Be sure to pick a great title picture if the site is one that lets you include a thumbnail and write an interesting, brief description of what your Instructable is about. Remember not to spam it everywhere, that'll only annoy people, and to put it in relevant categories so that people who are likely to be interested see it.

Followers:
By consistently publishing well written and interesting Instructables you will gain a group of followers using Instructable's subscribe features. Every time you publish an Instructable, an email will go out to them and if you're lucky some of these subscribers will have blogs or Facebook/twitter accounts of their own they might repost a link to.

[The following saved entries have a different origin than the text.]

(** A bit-field of positive width, no wider than its type, moves [dsize]
    forwards. *)
Lemma place_bitfield_spec li bits s a :
  (∀ b, previous_base li = Some b → (b < length P)%nat) →
  0 < bits → 0 < a → 0 ≤ dsize li → dsize li + pending li + a < 2 ^ 64 →
  ∃ off bit, place_bitfield layout_of bits s a li = Ret (off, bit, bits)
    ∧ dsize li - 1 ≤ off ≤ dsize li + pending li + a ∧ 0 ≤ off.
Proof.
  intros Hpb Hbits Ha Hd Hroom. pose proof (pending_nonneg li Hpb) as Hp0. unfold place_bitfield.
  assert (∃ off, match previous_base li with
    | Some b => '(_, base_align) ← cxx_type_layout layout_of (TClass b);
                next_offset_with_align (dsize li) base_align
    | None => Ret (dsize li) end = Ret off ∧ dsize li ≤ off ≤ dsize li + pending li)
    as (off & -> & Hoff).
  { unfold pending in *. destruct (previous_base li) as [b|]; [|exists (dsize li); split; [done|lia]].
    destruct (class_ok _ _ Hok b (Hpb b eq_refl)) as (_ & k & l & _ & Hl & Hlo & _).
    destruct (lo_align _ _ _ _ _ Hlo) as [Hal _]. simpl. rewrite Hl in *. simpl.
    pose proof (roundup_bounds _ Hal (dsize li)). rewrite next_offset_small by lia.
    eexists. split; [done|lia]. }
  rewrite bind_ret.
  assert (∃ off' bit, (if previous_was_bitfield li then
      Ret (if 0 <? off then off - 1 else off, bit_within_bitfield li)
    else if a =? 0 then Err Undef else Ret (off, u64 ((off mod a) * 8))) = Ret (off', bit)
    ∧ off - 1 ≤ off' ≤ off ∧ 0 ≤ off') as (off' & bit & -> & Hoff').
  { rewrite (proj2 (Z.eqb_neq a 0)) by lia. destruct (previous_was_bitfield li).
    - destruct (Z.ltb_spec 0 off); eexists _, _; (split; [done|lia]).
    - eexists _, _. split; [done|lia]. }
  rewrite bind_ret, (proj2 (Z.eqb_neq bits 0)) by lia.
  pose proof (roundup_bounds a Ha off').
  destruct (u64 (s * 8 - bit) <? bits).
  - rewrite next_offset_small by lia. simpl. eexists _, _. split; [done|lia].
  - eexists _, _. split; [done|lia].
Qed.

Lemma lay_bitfield_spec m bits s a li :
  (∀ b, previous_base li = Some b → (b < length P)%nat) →
  cxx_type_layout layout_of (type_information m) = Ret (s, a) →
  0 < bits ≤ s * 8 → s * 8 < 2 ^ 32 → 0 < a → 0 ≤ dsize li →
  dsize li + pending li + a + s < 2 ^ 64 →
  ∃ d bit a' p, cxx_abi_lay_bitfield env layout_of m bits li
      = Ret (LayoutInfo d (Z.max (size li) d) a' (offsets li) true bit None, p)
    ∧ dsize li ≤ d ≤ dsize li + pending li + a + s ∧ 0 < d ∧ (a' = align li ∨ a' = Z.max (align li) a).
Proof.
  intros Hpb Hl Hbits Hs Ha Hd Hroom. pose proof (pending_nonneg li Hpb) as Hp0.
  unfold cxx_abi_lay_bitfield. rewrite Hl, bind_ret, !wrapu_small by lia.
  rewrite (proj2 (Z.leb_le bits (s * 8))) by lia.
  destruct (place_bitfield_spec li bits s a Hpb) as (off & bit & -> & Hoff & Hoff0); [lia..|].
  rewrite bind_ret, compute_bitfield_offset_eq by lia. rewrite bind_ret.
  destruct (first_last env s bit bits) as [first last]. rewrite bind_ret.
  rewrite round_to_upper_byte_eq by lia. rewrite bind_ret, Z.add_0_l.
  pose proof (bytes_bounds bits s Hbits) as Hby.
  rewrite (wrapu_small 64 (roundup bits 8 / 8)), (wrapu_small 64 (off + _)) by lia.
  eexists _, _, _, _. split; [done|]. split; [lia|]. split; [lia|].
  destruct (is_unnamed_bitfield m); auto.
Qed.

(** A data member with its size and alignment: a bit-field has a positive
    width, not wider than its type; another member may be a flexible array. *)
Definition member_ok (m : data_member) (is_last_member : bool) (sa : Z * Z) : Prop :=
  match bitfield_size m with
  | None => member_size_align layout_of m is_last_member = Ret sa ∧ 0 ≤ sa.1 ∧ entry_below P (Member m)
  | Some bits => cxx_type_layout layout_of (type_information m) = Ret sa
                 ∧ 0 < bits ≤ sa.1 * 8 ∧ sa.1 * 8 < 2 ^ 32
  end ∧ 0 < sa.2.

Definition member_cost (m : data_member) (sa : Z * Z) : Z :=
  sa.1 + sa.2 + match bitfield_size m with None => entry_reach layout_of P (Member m) | Some _ => 0 end.

Lemma member_cost_pos m last sa : member_ok m last sa → 0 < member_cost m sa.
Proof.
  unfold member_ok, member_cost. intros [Hm Ha]. destruct (bitfield_size m) as [bits|].
  - destruct Hm as (_ & ? & _). lia.
  - destruct Hm as (_ & ? & Hb). pose proof (entry_reach_nonneg _ _ Hok (Member m) Hb). lia.
Qed.

Lemma lay_data_member_spec items laid st m last sa :
  lay_inv items laid st → (∀ b, previous_base st.1 = Some b → (b < length P)%nat) →
  member_ok m last sa → size st.1 + pending st.1 + member_cost m sa < 2 ^ 64 →
  ∃ st' its, lay_data_member_out env layout_of P m last st = Ret st'
    ∧ lay_inv (items ++ its) (laid ++ [(m, sa)]) st' ∧ omap base_key its = []
    ∧ size st.1 ≤ size st'.1 ≤ size st.1 + pending st.1 + member_cost m sa
    ∧ align st'.1 ≤ Z.max (align st.1) sa.2 ∧ previous_base st'.1 = None.
Proof.
  intros Hinv Hpb Hm Hroom. destruct st as [li co], sa as [s a].
  pose proof (member_cost_pos _ _ _ Hm) as Hc0. destruct Hm as [Hm Ha].
  pose proof (pending_nonneg li Hpb) as Hp0. unfold member_cost in *. simpl in *.
  destruct (li_dsize _ _ _ Hinv) as [Hd0 Hd1]. simpl in Hd0, Hd1.
  pose proof (li_align _ _ _ Hinv) as Hal. simpl in Hal.
  unfold lay_data_member_out. destruct (bitfield_size m) as [bits|] eqn:Hbit.
  - destruct Hm as (Hl & Hbits & Hs).
    destruct (lay_bitfield_spec m bits s a li Hpb Hl Hbits Hs Ha) as (d & bit & a' & p & -> & Hd & _ & Ha');
      [lia|lia|].
    eexists _, []. split; [done|]. split; [|simpl; split_and!; (done || lia)].
    rewrite app_nil_r. destruct Hinv. split; simpl in *; try done; try lia.
    + intros o e H. specialize (li_registered0 o e H). lia.
    + eapply chain_weaken; [done|lia].
    + intros v b o H. specialize (li_extent0 v b o H). lia.
    + rewrite !length_app, li_placements0. done.
    + rewrite zip_with_app by done. rewrite omap_app. simpl. by rewrite Hbit, app_nil_r.
  - destruct Hm as (Hsa & Hs & Hbelow). rewrite Hsa, bind_ret.
    pose proof (roundup_bounds a Ha (dsize li)) as Hru.
    pose proof (entry_reach_nonneg _ _ Hok _ Hbelow) as Hr0. rewrite next_offset_small by lia.
    rewrite bind_ret. pose proof (last_offset_size _ _ _ Hinv) as Hlast. simpl in Hlast.
    destruct (skip_conflicts_spec layout_of P Hok (offsets li) (Member m) a (roundup (dsize li) a))
      as (off & -> & Hoff & Hdiv & _ & _); [done|lia|lia|lia|].
    rewrite !bind_ret. unfold cxx_abi_register_subobject_offset. rewrite wrapu_small by lia.
    eexists _, [IField off s a]. split; [done|]. split; [|simpl; split_and!; (done || lia)].
    destruct Hinv. split; simpl in *; try done; try lia.
    + by apply info_wf_entity.
    + intros o e [[-> _]|H]%registered_entity; [lia|]. specialize (li_registered0 o e H). lia.
    + intros c o. rewrite flat_map_app. simpl. rewrite app_nil_r. intros H.
      apply registered_entity. right. by apply li_subobjects0.
    + rewrite flat_map_app. simpl. by rewrite app_nil_r.
    + rewrite omap_app. simpl. by rewrite app_nil_r.
    + rewrite omap_app, app_assoc. simpl. eapply chain_snoc; [done|lia|lia|lia].
    + rewrite Forall_app. split; [done|]. constructor; [|done]. simpl.
      replace off with (off - roundup (dsize li) a + roundup (dsize li) a) by lia.
      apply Z.divide_add_r; [done|by apply roundup_divide].
    + intros v b o [H|H]%elem_of_app; [specialize (li_extent0 v b o H); lia|].
      by apply list_elem_of_singleton in H.
    + intros b o [H|H]%elem_of_app; [auto|]. by apply list_elem_of_singleton in H.
    + rewrite omap_app. simpl. by rewrite app_nil_r.
    + rewrite !length_app, li_placements0. done.
    + rewrite zip_with_app by done. rewrite !omap_app. simpl. rewrite Hbit. by f_equal.
Qed.
End bases.
End layout.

The more you have the greater the chances of someone being impressed enough to pass it on.

Submitting tips:
Possibly the best way to get good quality incoming links to your Instructable is to submit a tip to relevant websites or blogs. If your Instructable is well written with a catchy picture, there's a good chance that their readers will be interested too. Many websites specialise in collating  interesting projects from their readers.

Remember, if you make it easier for the authors of blogs/websites to repost your content, they're more likely to. Include a brief description that's not just copied and pasted from your Instructable as well as a link and maybe even a picture and it gives them a good idea of what its about and makes it easier for them to get excited about it.

Step 8: Determining Seasonality

As a final point, many Instructables are seasonal. By this I mean that they see a spike in traffic at certain times of the year. I mention this to save you the dissapointment of spending time optimising an Instructable only to see no immediate results.

Some examples of Instructables that have very seasonal traffic patterns are:

- Precision Pumpkin Carving, due to Halloween
- Paper Snowflakes, due to Christmas/Winter
- Green Tomato Chutney, due to harvest period. This has a slightly wider seasonal period due to the variation in growing seasons for tomatoes around the globe.

Some examples of Instructables that have fairly steady traffic all year are:

- Perfect Oven Sweet Potato Fries
- How to Kiss

You can use the Google keyword selector again to see the search term patterns. Once logged in with a Google account the local search trends column displays which months have the most of the searches.

Step 9: Timing of Publishing

If two web pages are weighted equally by Google then the newest one is higher up the search results.  At this point, when you publish your Instructable sometimes becomes important.

To get maximum weight behind your Instructable, it should be published when the searches for it are coming to a peak. Google trends can be used to see search patterns over time. While often this helps, sometimes it doesn't, but it's still worth spending a second deciding when might be the best time to publish.

Step 10: References

A lot of the advice/material contained in this Instructable isn't my own but has been collected into one place from many sources.

Here are some of the websites I visited and people I spoke to whilst looking around for advice and info

Google Keywords Selector - a useful tool for looking at search trends, keywords and search volume. Logging in with a Google account will make it even more useful.
Eric J. Wilhelm - for advice on the effectiveness of different techniques and providing me with some data.
"Google search engine optimisation and their 80/20 rule" - an article on on-site VS off-site optimisation.
Google Ranking Factors - SEO Checklist - a list of factors that are known/thought to affect a page's Google ranking.